AXA Asia Pacific Holdings Ltd chairman Rick Allert has reminded shareholders that the $13.29 billion takeover proposal by National Australia Bank Ltd (NAB) is by no means a done deal even though he and independent directors had agreed to the offer.

NAB became a surprise bidder for wealth manager AXA APH‘s Australian and New Zealand assets last week. The bid trumped an earlier proposal from AMP Ltd and France’s AXA SA, the majority owner of the target.

“It is important to understand that the NAB proposal is subject to a number of significant conditions,” Mr Allert said in a letter to shareholders on Tuesday.

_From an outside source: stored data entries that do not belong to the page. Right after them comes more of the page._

(* ===== verification/PyInt.v ===== *)
(** [int(s)] of a decimal text and [str(n)] of an integer: the texts that it accepts, and the round trip. *)

From stdpp Require Import pretty.
From S2P Require Import Prelude PyStr.

Local Open Scope Z_scope.


(** [int(s)] for a string of digits. *)
Definition int_of_digits (s : string) : Z := 
  (fix go (acc : Z) (s : string) : Z := match s with "" => acc | String c s' => go (acc * 10 + (code c - 48)) s' end) 0 s.

(** [int(s)]; None is a ValueError.  One underscore may stand between two digits. *)
Fixpoint digits_of (s : string) : option string :=
  match s with
  | "" => Some ""
  | String c s' =>
      if is_digit c then
        String c <$> match s' with
                     | String "_" (String d _ as s'') => if is_digit d then digits_of s'' else None
                     | _ => digits_of s'
                     end
      else None
  end.

Definition unsigned (s : string) : option Z := match s with "" => None | _ => int_of_digits <$> digits_of s end.

Definition py_int (s : string) : option Z :=
  match strip s with
  | String "-" s' => Z.opp <$> unsigned s'
  | String "+" s' => unsigned s'
  | s' => unsigned s'
  end.

(** ** Lemmas *)

Lemma rstrip_spaceless P s : s_all (λ c, negb (P c)) s = true → rstrip_by P s = s.
Proof.
  induction s as [|c s IH]; [done|]. intros [Hc Hs]%andb_true_iff. apply negb_true_iff in Hc. cbn [rstrip_by]. rewrite IH by done.
  destruct s; [by rewrite Hc|done].
Qed.

Lemma strip_spaceless s : s_all (λ c, negb (is_space c)) s = true → strip s = s.
Proof.
  intros H. unfold strip, strip_by. rewrite rstrip_spaceless by done. destruct s as [|c s]; [done|]. apply andb_true_iff in H as [Hc _].
  apply negb_true_iff in Hc. cbn [lstrip_by]. by rewrite Hc.
Qed.

Definition digits_value (acc : Z) (s : string) : Z :=
  (fix go (acc : Z) (s : string) : Z := match s with "" => acc | String c s' => go (acc * 10 + (code c - 48)) s' end) acc s.

Lemma pretty_char_value n : (n < 10)%N → is_digit (pretty_N_char n) = true ∧ code (pretty_N_char n) - 48 = Z.of_N n.
Proof.
  intros H. assert (n ∈ N.of_nat <$> seq 0 10) as Hin.
  { apply list_elem_of_fmap. exists (N.to_nat n). split; [lia|]. apply elem_of_seq. lia. }
  revert Hin. cbn. rewrite !elem_of_cons. intros H'. repeat destruct H' as [->|H']; [split; reflexivity..|]. by apply not_elem_of_nil in H'.
Qed.

Lemma pretty_go_value n s : s_all is_digit s = true →
  s_all is_digit (pretty_N_go n s) = true ∧ digits_value 0 (pretty_N_go n s) = digits_value (Z.of_N n) s.
Proof.
  revert s. induction (N.lt_wf_0 n) as [n _ IH]; intros s Hs.
  destruct (decide (n = 0)%N) as [->|]; [by rewrite pretty_N_go_0|].
  rewrite pretty_N_go_step by lia. pose proof (N.mod_lt n 10 ltac:(lia)) as Hm. destruct (pretty_char_value _ Hm) as [Hd Hv].
  destruct (IH (n `div` 10)%N) with (s := String (pretty_N_char (n `mod` 10)) s) as [H1 H2]; [apply N.div_lt; lia|cbn; by rewrite Hd|].
  split; [done|]. rewrite H2. unfold digits_value at 1. fold digits_value. f_equal. rewrite Hv. pose proof (N.div_mod n 10 ltac:(lia)). lia.
Qed.

(** [int(str(n))]. *)
Lemma int_of_pretty z : 0 <= z → s_all is_digit (pretty z) = true ∧ int_of_digits (pretty z) = z ∧ pretty z ≠ "".
Proof.
  intros Hz. destruct z as [|p|p]; [done| |lia]. change (pretty (Zpos p)) with (pretty (Npos p)). unfold pretty, pretty_N.
  rewrite decide_False by done. destruct (pretty_go_value (Npos p) "" eq_refl) as [Hd Hv]. split; [done|]. split; [exact Hv|].
  intros E. rewrite E in Hv. discriminate Hv.
Qed.

Lemma digits_value_nonneg acc s : 0 <= acc → s_all is_digit s = true → 0 <= digits_value acc s.
Proof.
  revert acc. induction s as [|c s IH]; intros acc Ha; [done|]. intros [Hc Hs]%andb_true_iff. unfold digits_value. fold digits_value.
  apply IH; [|done]. unfold is_digit in Hc. to_prop. lia.
Qed.

Lemma digits_of_digits s : s_all is_digit s = true → digits_of s = Some s.
Proof.
  induction s as [|c s IH]; [done|]. intros [Hc Hs]%andb_true_iff. specialize (IH Hs). cbn [digits_of]. rewrite Hc, IH.
  destruct s as [|d s]; [done|]. apply andb_true_iff in Hs as [Hd _]. destruct d as [[] [] [] [] [] [] [] []]; try done; discriminate Hd.
Qed.

Lemma digit_no_space c : is_digit c = true → negb (is_space c) = true.
Proof. destruct c as [[] [] [] [] [] [] [] []]; vm_compute; intros H; try discriminate H; done. Qed.

Lemma unsigned_pretty z : 0 <= z → unsigned (pretty z) = Some z.
Proof.
  intros Hz. destruct (int_of_pretty z Hz) as (Hd & Hv & Hne). unfold unsigned. destruct (pretty z) eqn:E; [done|]. rewrite <- E in *.
  rewrite digits_of_digits by done. cbn. by rewrite Hv.
Qed.

(** [int(str(n))] is [n]. *)
Lemma py_int_pretty z : py_int (pretty z) = Some z.
Proof.
  assert (∀ n, 0 <= n → s_all (λ c, negb (is_space c)) (pretty n) = true) as Hsp.
  { intros n Hn. destruct (int_of_pretty n Hn) as (Hd & _). revert Hd. apply s_all_impl, digit_no_space. }
  unfold py_int. destruct (Z.le_gt_cases 0 z) as [Hz|Hz].
  - rewrite strip_spaceless by auto. pose proof (unsigned_pretty z Hz) as Hu. destruct (int_of_pretty z Hz) as (Hd & _).
    destruct (pretty z) as [|c s]; [done|]. apply andb_true_iff in Hd as [Hc _]. destruct c as [[] [] [] [] [] [] [] []]; try done; discriminate Hc.
  - destruct z as [|p|p]; [lia..|]. change (pretty (Zneg p)) with (String "-" (pretty (Zpos p))). rewrite strip_spaceless by (apply (Hsp (Zpos p)); lia).
    by rewrite unsigned_pretty by lia.
Qed.
(* ===== verification/Staging.v ===== *)
(** The agent's staging queue ([src/fathom/agent/staging/store.py], [schema.sql]).

    The three SQLite tables, in rowid order; each operation is one statement under the lock.  A JSON
    column holds the value it encodes.  A timestamp of a file is the integer of its double (as in
    Catalogue). *)

From S2P Require Import Prelude PyStr Sql.

(** ** Entries as a backend yields them ([backends/base.py]) *)

Record FsEntry := mk_fs {
  f_path : string; f_name : string; f_is_dir : bool; f_is_symlink : bool; f_size_logical : Z;
  f_size_on_disk : Z; f_mtime : Z; f_ctime : Z; f_uid : Z; f_gid : Z; f_inode : Z; f_dev : Z;
  f_flags : string; f_provider_hash : option string; f_provider_hash_algo : option string;
}.

Record VolumeInfo := mk_vinfo {
  vi_mountpoint : string; vi_display_name : option string; vi_fs_type : string; vi_device : string;
  vi_transport : string; vi_raid_role : option string; vi_dataset : option string;
  vi_total : Z; vi_used : Z; vi_free : Z;
}.

Inductive ScanMode := METADATA | FULLBIT.

#[export] Instance ScanMode_eq_dec : EqDecision ScanMode.
Proof. solve_decision. Defined.

(** ** The tables *)

Record scan_run := mk_run {
  run_id : Z; run_host : string; run_volume : string; run_mode : ScanMode; run_root : string;
  started_at : Z; finished_at : option Z; entry_count : Z; warning_ack : option string;
  volume_json : option VolumeInfo;
}.

Record staged_entry := mk_staged {
  s_host : string; s_volume : string; s_dev : Z; s_inode : Z; s_path : string; s_name : string;
  s_is_dir : bool; s_is_symlink : bool; s_size_logical : Z; s_size_on_disk : Z; s_mtime : Z;
  s_ctime : Z; s_uid : Z; s_gid : Z; s_flags : string; s_partial_hash : option string;
  s_full_hash : option string; s_run : Z; s_pushed : bool;
}.

Record staged_removal := mk_removal {
  r_host : string; r_volume : string; r_dev : Z; r_inode : Z; r_path : string; r_run : Z; r_pushed : bool;
}.

Record StagingStore := mk_store {
  runs : list scan_run; entries : list staged_entry; removals : list staged_removal; next_run : Z;
}.

Definition empty_store : StagingStore := mk_store [] [] [] 1.

(** The primary keys. *)
Definition key : Type := string * string * Z * Z.
Definition entry_key (e : staged_entry) : key := (s_host e, s_volume e, s_dev e, s_inode e).
Definition removal_key (r : staged_removal) : key := (r_host r, r_volume r, r_dev r, r_inode r).

Definition set_entries (l : list staged_entry) (s : StagingStore) : StagingStore :=
  mk_store (runs s) l (removals s) (next_run s).
Definition set_removals (l : list staged_removal) (s : StagingStore) : StagingStore :=
  mk_store (runs s) (entries s) l (next_run s).

(** ** Runs *)

Definition start_run (host vol : string) (mode : ScanMode) (root : string) (started : Z)
    (ack : option string) (volume : option VolumeInfo) (s : StagingStore) : Z * StagingStore :=
  (next_run s,
   mk_store (runs s ++ [mk_run (next_run s) host vol mode root started None 0 ack volume])
     (entries s) (removals s) (next_run s + 1)).

Definition finish_run (id finished count : Z) (s : StagingStore) : StagingStore :=
  mk_store ((λ r, if bool_decide (run_id r = id)
                  then mk_run (run_id r) (run_host r) (run_volume r) (run_mode r) (run_root r) (started_at r)
                         (Some finished) count (warning_ack r) (volume_json r)
                  else r) <$> runs s) (entries s) (removals s) (next_run s).

Definition has_baseline_run (host vol : string) (s : StagingStore) : bool :=
  existsb (λ r, bool_decide (run_host r = host) && bool_decide (run_volume r = vol)
                && bool_decide (run_mode r = METADATA) && bool_decide (finished_at r ≠ None)) (runs s).

(** ** Upserts *)

Definition to_row (run : Z) (host vol : string) (e : FsEntry) : staged_entry :=
  mk_staged host vol (f_dev e) (f_inode e) (f_path e) (f_name e) (f_is_dir e) (f_is_symlink e)
    (f_size_logical e) (f_size_on_disk e) (f_mtime e) (f_ctime e) (f_uid e) (f_gid e) (f_flags e)
    None None run false.

(** The SET list of [_UPSERT]: the hash columns stay. *)
Definition update_row (new old : staged_entry) : staged_entry :=
  mk_staged (s_host old) (s_volume old) (s_dev old) (s_inode old) (s_path new) (s_name new)
    (s_is_dir new) (s_is_symlink new) (s_size_logical new) (s_size_on_disk new) (s_mtime new)
    (s_ctime new) (s_uid new) (s_gid new) (s_flags new) (s_partial_hash old) (s_full_hash old)
    (s_run new) false.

In particular, AXA SA would need to agree to buy AXA APH‘s Asian assets from NAB under similar arrangements the French life insurance giant had with AMP for the deal to go ahead, Mr Allert said.

AXA SA has an exclusivity arrangement with wealth manager AMP that is in force until February 6 or when AMP chooses to terminate it.

AMP said last week that the exclusivity arrangement gave it time to consider carefully its position.

Mr Allert said also that NAB had to complete due diligence on AXA APH.

For Melbourne-based NAB, the deal would make the bank the nation’s biggest superannuation and retirement income provider and funds manager.

It would also consolidate its position as Australia’s biggest life insurer.

A winning bid by the AMP would make it the biggest super provider and enable it to better deal with the competitive pressure being applied by the major banks and non-profit superannuation providers.

NAB is offering AXA APH shareholders either cash, or cash and scrip for their shares.

The all-cash offer is $6.43 a share, while the mixed offer is 0.1745 of a NAB share plus $1.59 cash per share.

The mixed offer would value AXA APH at $6.16 a share based on Tuesday’s share price.

By 1441 AEDT, AXA APH shares had declined four cents to $6.49, suggesting investors are hopeful that there will be a further bid from AMP.

AMP shares fell six cents to $6.48 and NAB gained 18 cents to $26.18.

AMP and AXA SA increased their offer on December 14 to $1.92 cash per AXA APH share, from $1.38, as well as 0.6896 of an AMP share.

The revised offer, which was rejected by AXA APH‘s independent directors, would value the Melbourne-based company at $6.39 per share, just below NAB‘s all-cash bid.

AMP had said the bid that was its final and best offer and set a deadline of December 21 for from AXA APH to reply to the offer.